DATA EXTRACT —

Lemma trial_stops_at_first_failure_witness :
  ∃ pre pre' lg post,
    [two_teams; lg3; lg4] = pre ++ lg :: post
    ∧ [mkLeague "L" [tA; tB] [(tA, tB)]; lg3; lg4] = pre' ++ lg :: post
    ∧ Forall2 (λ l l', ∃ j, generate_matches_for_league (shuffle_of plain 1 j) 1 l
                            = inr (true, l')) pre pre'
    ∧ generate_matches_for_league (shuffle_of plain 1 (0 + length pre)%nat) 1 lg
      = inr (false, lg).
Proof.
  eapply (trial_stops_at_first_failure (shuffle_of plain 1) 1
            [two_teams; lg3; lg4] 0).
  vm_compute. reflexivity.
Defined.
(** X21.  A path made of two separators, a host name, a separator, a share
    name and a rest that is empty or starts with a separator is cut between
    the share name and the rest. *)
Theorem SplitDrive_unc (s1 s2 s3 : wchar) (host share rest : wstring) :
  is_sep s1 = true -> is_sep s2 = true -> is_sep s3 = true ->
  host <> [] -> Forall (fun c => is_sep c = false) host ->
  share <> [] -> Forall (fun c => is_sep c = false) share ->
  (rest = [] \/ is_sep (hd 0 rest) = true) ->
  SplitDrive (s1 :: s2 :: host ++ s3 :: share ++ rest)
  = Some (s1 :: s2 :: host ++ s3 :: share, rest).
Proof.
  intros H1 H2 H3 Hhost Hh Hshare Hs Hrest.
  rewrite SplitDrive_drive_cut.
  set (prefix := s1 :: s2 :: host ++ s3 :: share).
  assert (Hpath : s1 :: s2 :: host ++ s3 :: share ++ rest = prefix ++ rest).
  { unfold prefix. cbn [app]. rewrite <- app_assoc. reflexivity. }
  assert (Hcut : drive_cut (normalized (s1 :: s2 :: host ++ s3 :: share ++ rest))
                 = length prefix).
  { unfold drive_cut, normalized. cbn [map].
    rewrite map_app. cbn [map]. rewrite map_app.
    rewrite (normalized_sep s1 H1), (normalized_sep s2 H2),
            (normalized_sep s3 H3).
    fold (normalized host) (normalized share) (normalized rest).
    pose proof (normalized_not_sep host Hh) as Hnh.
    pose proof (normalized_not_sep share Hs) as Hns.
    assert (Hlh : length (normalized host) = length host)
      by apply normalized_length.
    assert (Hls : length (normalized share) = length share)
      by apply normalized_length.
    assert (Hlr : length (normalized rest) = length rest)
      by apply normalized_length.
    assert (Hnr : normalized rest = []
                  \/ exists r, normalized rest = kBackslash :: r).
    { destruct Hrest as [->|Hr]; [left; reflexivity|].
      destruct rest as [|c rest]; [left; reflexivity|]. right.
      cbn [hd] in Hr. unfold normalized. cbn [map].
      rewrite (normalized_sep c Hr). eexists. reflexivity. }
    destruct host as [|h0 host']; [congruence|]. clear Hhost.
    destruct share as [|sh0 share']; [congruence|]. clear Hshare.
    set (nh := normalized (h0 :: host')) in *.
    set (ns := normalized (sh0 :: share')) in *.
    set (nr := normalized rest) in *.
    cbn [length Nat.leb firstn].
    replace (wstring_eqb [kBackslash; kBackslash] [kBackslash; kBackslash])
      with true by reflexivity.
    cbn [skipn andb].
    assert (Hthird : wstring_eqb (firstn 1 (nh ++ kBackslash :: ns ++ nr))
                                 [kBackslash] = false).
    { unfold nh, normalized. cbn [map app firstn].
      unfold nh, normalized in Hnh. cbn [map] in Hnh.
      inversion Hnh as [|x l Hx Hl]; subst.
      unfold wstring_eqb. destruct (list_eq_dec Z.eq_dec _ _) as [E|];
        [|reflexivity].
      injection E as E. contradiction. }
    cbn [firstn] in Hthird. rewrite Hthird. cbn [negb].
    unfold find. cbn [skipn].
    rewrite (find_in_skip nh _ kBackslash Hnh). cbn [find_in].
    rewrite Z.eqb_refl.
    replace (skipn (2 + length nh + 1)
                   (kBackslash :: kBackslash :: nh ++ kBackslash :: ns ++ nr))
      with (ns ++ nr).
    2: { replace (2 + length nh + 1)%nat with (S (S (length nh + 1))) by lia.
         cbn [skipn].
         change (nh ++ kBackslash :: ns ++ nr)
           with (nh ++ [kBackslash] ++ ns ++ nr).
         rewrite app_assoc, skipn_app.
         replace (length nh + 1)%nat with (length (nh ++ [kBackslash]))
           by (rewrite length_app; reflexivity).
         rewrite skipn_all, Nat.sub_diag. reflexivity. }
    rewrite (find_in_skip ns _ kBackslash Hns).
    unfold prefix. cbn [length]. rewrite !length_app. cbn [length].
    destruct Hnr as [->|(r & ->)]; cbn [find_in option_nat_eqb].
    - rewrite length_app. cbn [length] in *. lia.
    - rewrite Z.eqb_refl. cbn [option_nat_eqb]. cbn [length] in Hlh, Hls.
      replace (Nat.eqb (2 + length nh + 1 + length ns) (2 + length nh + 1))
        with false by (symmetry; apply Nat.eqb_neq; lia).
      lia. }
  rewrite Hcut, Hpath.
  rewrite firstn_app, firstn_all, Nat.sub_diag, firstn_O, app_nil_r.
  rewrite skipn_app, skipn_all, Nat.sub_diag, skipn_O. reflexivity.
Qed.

WHAT YOU HAVE TO DO —
In the listing above, find the line with "share <> []" and the line with "pose proof (normalized_not_sep share"; output exactly those lines and all lines between them.

PROBLEM SOLUTION —
  share <> [] -> Forall (fun c => is_sep c = false) share ->
  (rest = [] \/ is_sep (hd 0 rest) = true) ->
  SplitDrive (s1 :: s2 :: host ++ s3 :: share ++ rest)
  = Some (s1 :: s2 :: host ++ s3 :: share, rest).
Proof.
  intros H1 H2 H3 Hhost Hh Hshare Hs Hrest.
  rewrite SplitDrive_drive_cut.
  set (prefix := s1 :: s2 :: host ++ s3 :: share).
  assert (Hpath : s1 :: s2 :: host ++ s3 :: share ++ rest = prefix ++ rest).
  { unfold prefix. cbn [app]. rewrite <- app_assoc. reflexivity. }
  assert (Hcut : drive_cut (normalized (s1 :: s2 :: host ++ s3 :: share ++ rest))
                 = length prefix).
  { unfold drive_cut, normalized. cbn [map].
    rewrite map_app. cbn [map]. rewrite map_app.
    rewrite (normalized_sep s1 H1), (normalized_sep s2 H2),
            (normalized_sep s3 H3).
    fold (normalized host) (normalized share) (normalized rest).
    pose proof (normalized_not_sep host Hh) as Hnh.
    pose proof (normalized_not_sep share Hs) as Hns.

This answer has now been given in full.